Hurt's campaign says that Clark might as well run as a Democrat, given that a strong independent bid by him would end up boosting Perriello.

"If Jeff Clark's on the ballot, then we have two people Robert Hurt runs against who want to see Nancy Pelosi as speaker rather than just one," said Chris LaCivita, a consultant to Hurt's campaign.

Another Republican strategist, who requested anonymity to speak frankly about the race, made a more practical case against Clark.

"Bottom line is, he has no name ID, no money and no capability to get money," said the strategist. "He will get the standard 2 percent protest vote, and that's it."

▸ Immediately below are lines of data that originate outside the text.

(** [change] on a record that holds the old phone, with a valid new one:
    the answer is "Phone number updated.", the first phone equal to the
    old one takes the new value where it stands, the phones before and
    after it, the name and the birthday are kept, and [phone] then lists
    the phones so changed. *)
Theorem change_contact_replaces_first (book : AddressBook)
        (nm old_phone new_phone : pystr) (rest : list pystr) (r : record)
        (pre post : list pystr) :
  find book nm = Some r -> phones r = pre ++ old_phone :: post ->
  ~ In old_phone pre -> Phone new_phone = Ok new_phone ->
  let out := change_contact (nm :: old_phone :: new_phone :: rest) book in
  fst out = Ok (lit "Phone number updated.")
  /\ snd out = dict_set book (lower nm)
                 (mkRecord (name r) (pre ++ new_phone :: post) (birthday r))
  /\ show_phone [nm] (snd out)
     = (Ok (join (lit ", ") (pre ++ new_phone :: post)), snd out).
Proof.
  intros Hf Hph Hn Hp out. subst out. run_handler. rewrite Hf. simpl.
  unfold edit_phone. rewrite Hph, edit_phone_loop_first by assumption.
  simpl. repeat split.
  unfold find. rewrite dict_get_set_same. reflexivity.
Qed.

(** [change] on a record that holds the old phone, with an invalid new
    one: the answer is the message of the validation and the book is as
    it was. *)
Theorem change_contact_invalid_new (book : AddressBook)
        (nm old_phone new_phone : pystr) (rest : list pystr) (r : record) :
  find book nm = Some r -> In old_phone (phones r) ->
  Phone new_phone <> Ok new_phone ->
  change_contact (nm :: old_phone :: new_phone :: rest) book =
  (Ok (lit "Phone number must be 10 digits"), book).
Proof.
  intros Hf Hin Hp. run_handler. rewrite Hf. simpl.
  unfold edit_phone. now rewrite edit_phone_loop_invalid.
Qed.

(** [add-birthday] on a contact that [find] knows, with a valid date: the
    answer is "Birthday added.", the record keeps its name and phones and
    takes the text as it was typed, in place of the birthday it had, and
    [show-birthday] returns that text. *)
Theorem add_birthday_then_show (book : AddressBook) (nm b : pystr)
        (rest : list pystr) (r : record) :
  find book nm = Some r -> Birthday b = Ok b ->
  let out := add_birthday (nm :: b :: rest) book in
  fst out = Ok (lit "Birthday added.")
  /\ snd out = dict_set book (lower nm)
                 (mkRecord (name r) (phones r) (Some b))
  /\ show_birthday [nm] (snd out) = (Ok b, snd out).
Proof.
  intros Hf Hb out. subst out. run_handler. rewrite Hf. simpl.
  unfold add_birthday_to. rewrite Hb. simpl. repeat split.
  unfold find. rewrite dict_get_set_same. reflexivity.
Qed.

(** [add-birthday] that fails leaves the book as it was: "Contact not
    found." for a name [find] does not know, whatever the date, and the
    message of the validation for a date [Birthday] refuses. *)
Theorem add_birthday_failures (book : AddressBook) (nm b : pystr)
        (rest : list pystr) :
  (find book nm = None ->
   add_birthday (nm :: b :: rest) book =
   (Ok (lit "Contact not found."), book))
  /\ (forall r, find book nm = Some r -> Birthday b <> Ok b ->
      add_birthday (nm :: b :: rest) book =
      (Ok (lit "Invalid date format. Use DD.MM.YYYY"), book)).
Proof.
  split.
  - intros Hf. run_handler. now rewrite Hf.
  - intros r Hf Hb. run_handler. rewrite Hf. simpl.
    unfold add_birthday_to.
    destruct (Birthday_cases b) as [(dt & _ & H)|[_ H]]; [contradiction|].
    now rewrite H.
Qed.

(** [show-birthday] answers "No birthday found." both for a name [find]
    does not know and for a contact without a birthday. *)
Theorem show_birthday_none (book : AddressBook) (nm : pystr)
        (rest : list pystr) :
  (find book nm = None \/
   exists r, find book nm = Some r /\ birthday r = None) ->
  show_birthday (nm :: rest) book = (Ok (lit "No birthday found."), book).
Proof.
  intros [Hf|(r & Hf & Hb)]; run_handler; rewrite Hf; [reflexivity|].
  destruct r as [n ps bd]. simpl in Hb. now subst.
Qed.

(** The handlers that only read: [phone], [all], [show-birthday] and
    [birthdays] leave the book as it was, whatever their arguments and
    whatever they answer. *)
Theorem queries_leave_book (today : date) (c : command)
        (args : list pystr) (book : AddressBook) :
  c = CmdPhone \/ c = CmdAll \/ c = CmdShowBirthday \/ c = CmdBirthdays ->
  snd (handler today c args book) = book.
Proof.
  intros [->|[->|[->| ->]]]; simpl handler; run_handler.
  - destruct args as [|a args]; simpl; [reflexivity|].
    destruct (find book a); reflexivity.
  - destruct book; reflexivity.
  - destruct args as [|a args]; simpl; [reflexivity|].
    destruct (find book a) as [[n ps [b|]]|]; reflexivity.
  - destruct (get_upcoming_birthdays today book) as [[|e l]|e];
      reflexivity.
Qed.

It's true that Clark has not run for office before and has not been particularly active beyond some Young Republican events he attended years ago. He and his wife run a microbiology lab in Danville that tests water, and he also conducts home inspections. Clark said he has not raised enough money to require him to file reports with the Federal Election Commission.

But he has been gathering the signatures necessary to get on the ballot as an independent. Only 1,000 valid signatures are needed by June 8, but Clark said he would submit more than twice that number because "we're expecting a pretty thorough challenge" from local Republican officials.

In 2008, Perriello beat Rep. Virgil Goode (R) by 727 votes, with no other candidates on the ballot. In 2006, an independent Green Party candidate got 1,928 votes, or about 1 percent. Could Clark get that much support or more? And will the race be close enough that Clark's votes might tip the contest in Perriello's favor?

"I'm not sure it's a likelihood," Wood said, "but it's still a real possibility."